### TASK INSTRUCTIONS:
The span to repeat in the listing below runs from the line containing "([ingress.rs]), [McpTool] ([tool.rs]), [McpServer]" to the line containing "with early returns", inclusive. Repeat it exactly, and only it.

[[ DATA IN THIS EXERCISE open ]]

(* ===== verification/Prelude.v ===== *)
(** * TTS29: a verification development

    TTS29 is a durable spoken queue on a NIP-29 group: producers publish complete
    spoken items as events of the group, every device reconstructs the same queue
    from them, and listeners answer questions with events of their own. This
    library models the Rust code of the repository (under [src/]) as executable
    definitions and proves what makes it correct. This file is the prelude shared
    by all others: results, the state and error monad, machine integers, lists,
    the tactics [opt], [guard], [run], [pure], [okay], [passed] that invert one
    step of a computation, and the hint and rewrite database [tts29].

    ** How the program is put together

    - The _protocol_ ([protocol/src], [contract/src]) reads and composes events.
    - The _kernel_ ([core/src]) is the client: it holds the rows of an observation
      of the group, projects them to a queue snapshot, keeps the accounts of the
      listener, and publishes answers.
    - The _daemon_ ([daemon/src]) is the producer: a request is journaled as a job
      and advanced through synthesis, upload, authorization and publication, one
      durable phase at a time; a local socket serves requests and may wait for an
      answer.
    - The _MCP endpoint_ ([mcp/src]) forwards requests to the daemon for clients
      with an access token; [producer-api/src] is the protocol between them.

    The NMP engine, its NIP-29 and Blossom crates, HTTP, JSON, JWT and URL
    libraries are not part of the repository: they are classes or section
    variables ([Nmp.Nip29], [Identity]'s engine, [Runner]'s capabilities,
    [Blossom.BlossomClient], [McpAuth.Jwt], [Url.UrlParser], ...), and what the
    code relies on of them is stated as laws beside them.

    ** The files

    Foundations: [Prelude]; [Order] (Rust's [Ord], [max_by], stable sorting,
    ordered iteration); [Text] (strings as lists of scalar values, UTF-8 lengths,
    [trim], decimal [u64]s), [Utf8] (reading bytes as text), [Paths]
    ([std::path]), [Files] (a file system every step of which may fail), [Url],
    [Clock] (the system clocks of the three programs).

    Protocol: [Contract] ([contract/src/lib.rs]); [Nmp] (the boundary to the
    engine's crates); [Tags] and [Parse] ([protocol/src/parse]) with [ParseShape];
    [Compose] ([compose.rs]) with [Roundtrip]; [Answer] ([answer.rs]); [Related]
    ([related.rs]); [Membership] ([membership.rs], [group_admin.rs]).

    Kernel: [Model] ([core/src/model.rs]); [Projection] ([projection.rs]) with
    [ProjectionSpec], [ProjectionOrder], [ProjectionTree], [ProjectionReactions]
    and [ProjectionQueue]; [Identity] ([identity.rs]); [Session] ([session.rs]);
    [Runtime] ([runtime.rs], [action.rs]) with [RuntimeFacts]; [Handle] (the
    exported calls of [lib.rs] and the threads that feed the loop), [Control]
    (starting and stopping at once), and [Kernel] with [KernelFacts] and
    [KernelAccounts]: the owner of a handle and all threads of the kernel as one
    machine.

    Daemon: [ProducerApi] ([producer-api/src]); [DaemonModel] ([model.rs]);
    [Journal] ([journal.rs]); [Runner] ([request.rs], [runner.rs]) with
    [RunnerFacts]; [Kokoro] ([kokoro.rs]); [Blossom] ([blossom.rs]); [Receipt]
    ([nmp_receipt.rs]); [Observe] (the observation loop [nmp_publisher.rs] and
    [group_bootstrap.rs] share), [NmpPublisher], [Bootstrap]; [Production]
    ([production.rs], [identity.rs]) with [ProductionFacts]; [AnswerWait] and
    [Cancel] ([answer_wait.rs]); [LocalService] ([local_service.rs]);
    [LocalServer], [Shutdown] and [Socket] with [SocketFacts]
    ([local_server.rs]); [DaemonIdentity] ([daemon_identity.rs]);
    [DaemonConfig] ([daemon_config.rs]); [Startup] ([open_with_clock] in
    [production.rs]: the start of the daemon from its parts); [Cli]
    ([bin/tts29.rs]); [Ledger], the specification of the daemon, which the
    pipeline of [Runner] refines; [Daemon] ([bin/tts29d.rs]), the whole process
    and any number of its runs over one disk; [LiveNetwork] and [LiveSmoke]
    ([live_network.rs], [live_smoke.rs] and their programs), the checks that run
    a daemon of their own and verify from outside what came of a request.

    MCP endpoint: [McpAuth] ([auth.rs]), [McpConfig] ([config.rs]), [McpIngress]
    ([ingress.rs]), [McpTool] ([tool.rs]), [McpServer] ([server.rs]), the endpoint
    as a whole, and [McpMain] ([main.rs]), its process; [Exchange] (a client and
    the daemon over one connection) and [Gateway] (the endpoint in front of a
    running daemon, as one system).

    [EndToEnd] is about the producer and the clients together: what one of them
    publishes, and what the other one makes of it.

    ** How the code is modelled

    A struct is a [Record], an enum an [Inductive] with the same constructors, a
    method that mutates and may fail a function in the monad [io] over an explicit
    world ([?] is the bind, and the world reached at an error is kept), a loop
    with early returns a [Fixpoint] or [try_fold]. A [String] is the list of its
    [char]s; byte lengths go through UTF-8. A [BTreeMap] is a [gmap] that is
    iterated in key order. Integers are [N] with their wrap-around, saturation or
    checks written out where the code has them. Durations are numbers of seconds
    or milliseconds; every reading of a clock is an input. Code that runs
    concurrently is a step relation over its atomic accesses: [Control],
    [Kernel], [Cancel], [Shutdown], [McpIngress]; [Socket] takes what other processes do
    between two steps as a function.

    Interfaces between components are classes: [Journal.JobJournal] with its laws
    is what the runner relies on and [Journal.FileJobJournal] implements;
    [Runner]'s [Synthesizer], [ArtifactUploader] and [Publisher] are what
    [Kokoro], [Blossom] and [NmpPublisher] provide; [LocalServer] serves any
    publication service, and [LocalService] is the daemon's.

    ** What is proved

    - Order and convergence: the projection does not depend on the order of the
      rows ([ProjectionOrder]); the queue is bounded, newest first, without hidden
      or repeated items, nests every visible child there is room for, and shows of
      each item exactly what the protocol selects ([ProjectionQueue]).
    - Well-formedness and round trips: what the parser accepts is what its tags
      say, within every bound ([ParseShape]); composed items and answers parse back ([Roundtrip],
      [Related]); a generated identity is read back ([DaemonIdentity]).
    - Durability: whatever step fails, a job record is the old or the complete new
      one ([Journal]), audio is committed once ([Kokoro]), jobs keep their
      identity, move forward only and carry the evidence of their phase
      ([RunnerFacts]); over any number of runs of the daemon, however they end,
      no job is lost and every answer ever given is true of the journal, and the
      whole process refines a ledger in which an order is accepted once and
      published in one step ([Ledger], [Daemon]).
    - End to end: an item that the publisher accepts is what every client reads
      and shows; the answer a client submits is found by the wait of the daemon
      and shown by every client ([EndToEnd]); what a live check reports is so
      ([LiveSmoke]), and what the endpoint tells its clients is true of the
      daemon's journal, whoever else the daemon serves ([Gateway]).
    - Composition: a daemon that starts has its key, its group and its
      capabilities ([Startup]); a kernel that was stopped has handled every call
      made before ([KernelFacts]) and ends with its accounts released, and nobody
      but the account that is signed in ever answers ([KernelAccounts]); a run of
      the endpoint serves nothing, or a sound configuration and key set
      ([McpMain]).
    - Termination: six stages publish a job or end with the error of one
      ([ProductionFacts]); the waits are bounded ([Receipt], [AnswerWait]); stopping
      the kernel returns, in every interleaving, after a bounded number of the
      program's own steps ([KernelFacts]).
    - Concurrency: the threads of the kernel do together what its sequential loop
      does with the events it receives ([KernelFacts]);
      cancellation refines an atomic object ([Cancel]); stopping is never lost
      ([Control], [Shutdown]); permits are neither lost nor exceeded
      ([McpIngress]); under any interference, the name of the socket is removed
      only right after it was checked ([SocketFacts]), and daemons that do not
      start at once hand it on ([Daemon]).
    - Declarative contracts of validators, as equivalences: [Compose],
      [DaemonConfig], [McpConfig], [McpAuth], [Cli].
    - Security: only authorized authors publish ([NmpPublisher]), every call of
      the MCP tool comes from an accepted token, and a client without one finds
      where to get it ([McpServer]), an agent's key
      does not outlive its request ([ProductionFacts]), artifacts are what was
      sent ([Blossom]), secrets stay out of configuration files and public
      messages ([DaemonConfig], [McpTool]).
    - Defects the code has, each as a theorem about the definitions:
      [Roundtrip.unreadable_label_rejected],
      [RuntimeFacts.duplicate_submit_forgets_receipt],
      [NmpPublisher.duplicate_member_stuck], [ProductionFacts.long_ids_collide],
      the race of two starting daemons, [SocketFacts.bind_race], the resource at
      the path of its own metadata, [McpServer.build_router_distinct], and the
      third redirect, [LiveNetwork.third_redirect_refused].

    ** Bounds and fuel

    Loops the code bounds keep its bound: [Production.STAGES] (6),
    [AnswerWait.FRAME_BOUND] (128), the statuses of a receipt and the frames of an
    observation, the sixteen attempts of [DaemonIdentity.generate_and_install]; the
    constants are generalized before a proof unfolds a loop. Fuel of the model
    itself: [Text.dec_digits] has twenty digits, enough for every [u64]
    ([Text.dec_digits_value]); [Utf8.decode_chars] has the number of bytes, and
    each character takes one ([Utf8.from_utf8_bytes]); [Socket.create_dir_all] has
    the length of the path, and a parent is shorter
    ([SocketFacts.create_dir_all_fuel]); [LiveNetwork.follow_redirects] has three
    requests, and the policy admits no fourth ([LiveNetwork.redirects_bounded]).
    [KernelFacts.kernel_measure] is the number of steps a kernel that is being
    stopped may still take by itself.
    A run of the daemon is the list of what its loop meets, and may end with the
    process still waiting. Everything else is structural.

    ** Not modelled

    - The third-party servers under [mcp/src/server.rs]: the router, the MCP
      transport and TLS are parameters, and what becomes of open connections at
      a graceful shutdown is not described.
    - The NMP engine behind its calls: [Kernel] relies on a cancelled observation
      and the receipts of an engine that was shut down to end, the other files on
      the laws they state; what the engine drops when a run ends with an error is
      not described.
    - Power failures: every step on a file may fail and a process may end at any
      of them, but a file that was written and not yet synced is kept like one
      that was ([Files.sync] is a step like any other).
    - The Apple shell (Swift), scripts and documents: other languages. Of the
      application [Kernel] uses that its calls are made one after another.
    - Constructors that only fill a record, accessors, [Debug] and [Display] of
      errors that are never compared, and the texts the programs print on success.
    - [McpTool.tool_result] has no result for a published tree, as the code has no
      arm for it and does not compile there. *)

From Stdlib Require Export NArith Lia.
From stdpp Require Export base tactics numbers list option gmap sorting.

[[ DATA IN THIS EXERCISE closed ]]

### ANSWER SECTION:
    ([ingress.rs]), [McpTool] ([tool.rs]), [McpServer] ([server.rs]), the endpoint
    as a whole, and [McpMain] ([main.rs]), its process; [Exchange] (a client and
    the daemon over one connection) and [Gateway] (the endpoint in front of a
    running daemon, as one system).

    [EndToEnd] is about the producer and the clients together: what one of them
    publishes, and what the other one makes of it.

    ** How the code is modelled

    A struct is a [Record], an enum an [Inductive] with the same constructors, a
    method that mutates and may fail a function in the monad [io] over an explicit
    world ([?] is the bind, and the world reached at an error is kept), a loop
    with early returns a [Fixpoint] or [try_fold]. A [String] is the list of its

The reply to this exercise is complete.